This Must Be the Place The Cure Sean Penn Paolo Sorrentino

What ever happened to Cheyenne, the (fictional) front man of the Fellows? The answer is first banal—he’s retired to a Dublin castle in a standard rock-star move—and then deeply consequential, as he embarks on an improbable quest across America to confront his father’s World War II concentration camp guard. Preposterous yet surprisingly diverting, Paolo Sorrentino’s English-language film starts as a sight-gag comedy about an aging pop-music relic, before melding its fish-out-of-water journey with a soulsearching hunt for a Nazi.

The conceit of showing a pop-culture figure’s life out of the limelight is beyond hackneyed, but the film’s incongruous visual splendor and Penn’s all-or-nothing commitment keep Sorrentino’s unabashed folly afloat for a while. Penn is part of that visual flourish: Cheyenne looks like the Cure’s Robert Smith in his Goth-pompadour phase, accessorized here with a pince-nez and wheeled luggage perpetually in tow. Penn plays him with a high nasalbreathy voice, picking through arch witticisms with nerdy Warholian delicacy.
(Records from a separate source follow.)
(** A poll that drops [P1] while job [J1] is still printing on it. *)
Lemma job_keeps_dropped_printer_witness :
  let status :=
    CloudClusterStatus.mk [sample_printer "P2" "Two" "idle"]
                          [sample_job "J1" "P1" "printing" 30] in
  (∀ X : gset string, elements X ≡ₚ elements X) ∧
  printers_wf sample_world ∧ jobs_wf sample_world ∧
  jobs_unique sample_world ∧
  ∃ w', _onStatusCallFinished (λ _, None) elements status sample_world
        = Ok tt w' ∧
        _print_jobs (self w') = [0] ∧
        UM3PrintJobOutputModel.assignedPrinter (job_store w' 0) = Some 0 ∧
        (0 ∉ _printers (self w')) ∧
        PrinterOutputModel.state (printer_store w' 0) = "printing".
Proof.
  intros status. destruct sample_world_wf as (Hpwf & Hwf & Hnd & _).
  split_and!; [done|done|done|done|].
  destruct (job_keeps_dropped_printer (λ _, None) elements
              (λ X, reflexivity (elements X)) status sample_world 0 0
              Hpwf Hwf Hnd)
    as (w' & Hrun & _ & Hassigned & Hgone & Hfrozen).
  - apply (bool_decide_unpack _). by vm_compute.
  - by vm_compute.
  - apply (bool_decide_unpack _). by vm_compute.
  - apply (bool_decide_unpack _). by vm_compute.
  - apply (bool_decide_unpack _). by vm_compute.
  - exists w'. split_and!; [done| |done|done|by rewrite Hfrozen].
    change w' with (world_of (Ok tt w')). rewrite <- Hrun. by vm_compute.
Defined.

(** A poll that reports the printers and the job the device knows. *)
Lemma pass_over_same_keys_keeps_tables_witness :
  let printers := [sample_printer "P2" "Two" "printing";
                   sample_printer "P1" "One" "idle"] in
  let jobs := [sample_job "J1" "P1" "printing" 30] in
  printers_wf sample_world ∧ jobs_wf sample_world ∧
  jobs_unique sample_world ∧
  (∀ X : gset string, elements X ≡ₚ elements X) ∧
  (∃ w', _updatePrinters (λ _, None) elements printers sample_world
         = Ok tt w' ∧ _printers (self w') = [0; 1]) ∧
  (∃ w', _updatePrintJobs elements jobs sample_world = Ok tt w' ∧
         _print_jobs (self w') = [0]).
Proof.
  intros printers jobs. destruct sample_world_wf as (Hpwf & Hwf & Hnd & _).
  destruct (pass_over_same_keys_keeps_tables (λ _, None) elements
              (λ X, reflexivity (elements X)) printers jobs sample_world
              Hpwf Hwf Hnd)
    as [Hprinters Hjobs].
  split_and!; [done|done|done|done| |].
  - destruct Hprinters as (w' & Hrun & Hlist & _).
    { apply (bool_decide_unpack _). by vm_compute. }
    exists w'. split; [done|]. by rewrite Hlist.
  - destruct Hjobs as (w' & Hrun & Hlist & _).
    { apply (bool_decide_unpack _). by vm_compute. }
    exists w'. split; [done|]. by rewrite Hlist.
Defined.
(** * youtube-mcp-server: a model of [stdio_server.py]

    The server exposes one tool, [get_youtube_video_transcript].  This file
    embeds its functions

      - [_extract_video_id]   (two regular expressions tried in order),
      - [_format_time]        (seconds to MM:SS or HH:MM:SS),
      - [get_video_details]   (YouTube Data API call with defaults),
      - [get_youtube_video_transcript] (transcript, else details, else error),
      - [handle_call_tool]    (the tool-call boundary),

    and states the properties of the specification against them.

    Conventions.  A Python [str] is a Rocq [string], one [ascii] per code
    point.  A Python [float] is an IEEE-754 value of [SpecFloat.spec_float].
    Python values that travel through dictionaries are [pyval].  Code that
    may raise returns an [outcome]; code that also logs or calls a backend
    runs in the monad [M], which threads the list of effects performed so
    far. *)

From Stdlib Require Import ZArith List Bool Lia Arith.
From Stdlib Require Import Strings.String Strings.Ascii.
From Stdlib Require Import Floats.SpecFloat.
From Stdlib Require Import QArith.
Lemma built_mirror rnd d0 dc m0 L0 g W0 B0 Z0 :
  built rnd d0 dc m0 L0 (- g) W0 B0 Z0 = mirror (built rnd d0 dc m0 L0 g W0 B0 Z0).
Proof.
  unfold built. destruct (initWBZ rnd d0 dc m0 L0 W0 B0 Z0) as [[? ?] ?].
  unfold mirror. simpl. now rewrite float32_opp.
Qed.

(** C3: sign invariance.  Two instances built from the same W, B, Z (and
    the same initial draws) with [gamma = g] and [gamma = -g] either both
    fail to build, with the same exception, or both build, and then every
    call, after any common history of calls, gives the same result: the
    same scores, or the same exception. *)
Theorem C3_gamma_sign rnd d0 dc m0 L0 (g : R) W0 B0 Z0 :
  match init rnd d0 dc m0 L0 g W0 B0 Z0,
        init rnd d0 dc m0 L0 (- g) W0 B0 Z0 with
  | inr s1, inr s2 =>
      forall cs X Y,
        snd (call X Y (calls cs s2)) = snd (call X Y (calls cs s1))
  | inl e1, inl e2 => e1 = e2
  | _, _ => False
  end.
Proof.
  destruct (init rnd d0 dc m0 L0 g W0 B0 Z0) as [e1 | s1] eqn:E1.
  - destruct (init_spec rnd d0 dc m0 L0 g W0 B0 Z0) as [Hok Hbad].
    destruct (init_spec rnd d0 dc m0 L0 (- g) W0 B0 Z0) as [_ Hbad'].
    assert (Hn : ~ (shape_ok W0 (d0, dc) /\ shape_ok B0 (dc, m0) /\
                    shape_ok Z0 (L0, m0)))
      by (intros Hs; rewrite (Hok Hs) in E1; discriminate).
    rewrite (Hbad' Hn). rewrite (Hbad Hn) in E1. congruence.
  - apply init_inv in E1. destruct E1 as (-> & Hs).
    destruct (init_spec rnd d0 dc m0 L0 (- g) W0 B0 Z0) as [Hok _].
    rewrite (Hok Hs). intros cs X Y.
    rewrite built_mirror, calls_mirror, call_mirror. reflexivity.
Qed.

Lemma shape_bad_not_ok t sh : shape_bad t sh -> ~ shape_ok t sh.
Proof. destruct t; simpl; auto. Qed.

(** C4: when a supplied W is not [d, d_cap], or a supplied B is not
    [d_cap, m], or a supplied Z is not [L, m], the constructor raises the
    shape assertion and returns no instance; the message of the assertion
    names the expected shapes W[d, d_cap], B[d_cap, m] and Z[L, m]. *)
Theorem C4_dimension_mismatch rnd d0 dc m0 L0 (g : R) W0 B0 Z0 :
  shape_bad W0 (d0, dc) \/ shape_bad B0 (dc, m0) \/ shape_bad Z0 (L0, m0) ->
  init rnd d0 dc m0 L0 g W0 B0 Z0 = inl DimensionMismatch /\
  DimensionMismatch =
    AssertionError
      "Dimensions mismatch! Should be W[d, d_cap], B[d_cap, m] and Z[L, m]" /\
  contains "W[d, d_cap]" errmsg = true /\
  contains "B[d_cap, m]" errmsg = true /\
  contains "Z[L, m]" errmsg = true.
Proof.
  intros H. split; [|repeat split].
  apply init_spec. intros (HW & HB & HZ).
  destruct H as [H | [H | H]]; eapply shape_bad_not_ok; eauto.
Qed.

Lemma C4_dimension_mismatch_witness :
  init Example1.rnd 2 2 1 2 1
    (Some Example1.W3) (Some Example1.B0) (Some Example1.Z0)
  = inl DimensionMismatch.
Proof.
  refine (proj1 (C4_dimension_mismatch Example1.rnd 2 2 1 2 1
                   (Some Example1.W3) (Some Example1.B0) (Some Example1.Z0)
                   _)).
  left. simpl. intros H. discriminate H.
Defined.

(** C5 as stated fails: with matrices of the declared shapes and
    gamma = 1/10, which is not a float32 number, [getHyperParams] and
    [getModelMatrices] do not return the gamma that was supplied. *)
Lemma C5_counterexample :
  shape2 Example1.W0 = (2, 2)%nat /\ shape2 Example1.B0 = (2, 1)%nat /\
  shape2 Example1.Z0 = (2, 1)%nat /\
  match init Example1.rnd 2 2 1 2 (1 / 10)
          (Some Example1.W0) (Some Example1.B0) (Some Example1.Z0) with
  | inr s =>
      snd (getHyperParams s) <> inr (2%nat, 2%nat, 1%nat, 2%nat, 1 / 10) /\
      snd (getModelMatrices s)
      <> inr (Example1.W0, Example1.B0, Example1.Z0, 1 / 10)
  | inl _ => False
  end.
Proof.
  repeat (split; [reflexivity|]).
  run. split; intros H; apply float32_tenth; congruence.
Qed.
(** [onSuccess] of [useDeleteSwaggerSpec]. *)
Definition deleteSwaggerSpecInvalidates : list (list string) :=
  [swaggerSpecKeys.lists].

(** A query key lies under one of the given keys: one of them is a
    prefix of it. *)
Definition liesUnder (keys : list (list string)) (queryKey : list string) : Prop :=
  exists k, In k keys /\ k `prefix_of` queryKey.

(** The save went through and nothing else happened: the effects are the
    one batch update. *)
Definition savedCleanly (effects : list SaveEffect) : bool :=
  match effects with
  | [PostBatchUpdate _ _] => true
  | _ => false
  end.

(** * Properties *)

(** ** Strings *)

Lemma trimStart_whitespaceOnly (s : string) :
  whitespaceOnly s = true -> trimStart s = "".
Proof.
  induction s as [|c r IH]; simpl; [reflexivity|].
  intros H. apply andb_true_iff in H as [Hc Hr].
  rewrite Hc. exact (IH Hr).
Qed.

Lemma trim_whitespaceOnly (s : string) :
  whitespaceOnly s = true -> trim s = "".
Proof.
  intros H. unfold trim. rewrite (trimStart_whitespaceOnly s H). reflexivity.
Qed.

(** The converse: [trim] leaves nothing only of a white-space string. *)
Lemma trimStart_empty (s : string) :
  trimStart s = "" -> whitespaceOnly s = true.
Proof.
  induction s as [|c r IH]; simpl; [reflexivity|].
  destruct (isWhiteSpace c); [intros H; exact (IH H) | discriminate].
Qed.

Lemma trimEnd_empty (s : string) :
  trimEnd s = "" -> whitespaceOnly s = true.
Proof.
  induction s as [|c r IH]; simpl; [reflexivity|].
  destruct (trimEnd r) eqn:E; [|discriminate].
  destruct (isWhiteSpace c); [intros _; exact (IH eq_refl) | discriminate].
Qed.

Lemma whitespaceOnly_trimStart (s : string) :
  whitespaceOnly (trimStart s) = whitespaceOnly s.
Proof.
  induction s as [|c r IH]; simpl; [reflexivity|].
  destruct (isWhiteSpace c) eqn:E; simpl; [exact IH | now rewrite E].
Qed.

Lemma trim_empty_iff (s : string) :
  trim s = "" <-> whitespaceOnly s = true.
Proof.
  split; [|apply trim_whitespaceOnly].
  unfold trim. intros H. apply trimEnd_empty in H.
  now rewrite whitespaceOnly_trimStart in H.
Qed.
(** A command of the host: the host answers or throws, and moves on. *)
Definition on_host {A} (f : Host → Result A * Host) : M B A :=
  λ s, let '(r, h) := f (host s) in
       (r, {| manager := manager s; host := h; nvim := nvim s;
              effects := effects s; promises := promises s |}).

(** [new Promise(...)]. *)
Definition new_promise : M B Promise :=
  λ s, (Ok (promises s),
        {| manager := manager s; host := host s; nvim := nvim s;
           effects := effects s; promises := S (promises s) |}).

(** [logger.error(msg)] of a logger that does not throw: the call is
    recorded. *)
Definition logger_error (msg : string) : M B unit := emit (LoggerError msg).

End Primitives.

Definition LOG_PREFIX : string := "BufferManager".

Definition newline : string := String "010"%char EmptyString.
Definition cr_newline : string := String "013"%char newline.

(** [`${x}`] for [number | undefined]. *)
Definition show_opt (o : option Z) : string :=
  match o with
  | Some z => pretty z
  | None => "undefined"
  end.

(** The text of the error of lines 410-414. *)
Definition windowUnknownText (h : Host) (activeEditor : TextEditor) : string :=
  LOG_PREFIX +:+ ": Unable to determine neovim windows id for editor viewColumn: " +:+
  show_opt (viewColumn (editors h activeEditor)) +:+ ", docUri: " +:+
  uri (documents h (document (editors h activeEditor))).

(** ** The handlers *)

Section Handlers.
Context {B : Type} `{!NeovimClient B} `{!VSCode} `{!Utils}.

Local Abbreviation M := (M B).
Cheyenne, who hails from an Orthodox Jewish background and whose wife (Frances McDormand) is a firefighter, comes to seem progressively less alien by comparison with both his quarry and the heightened version of flyover America depicted in the film. Yet the frisson caused by pairing faded celebrity with infamy-in-hiding can’t save this voyage of self-discovery.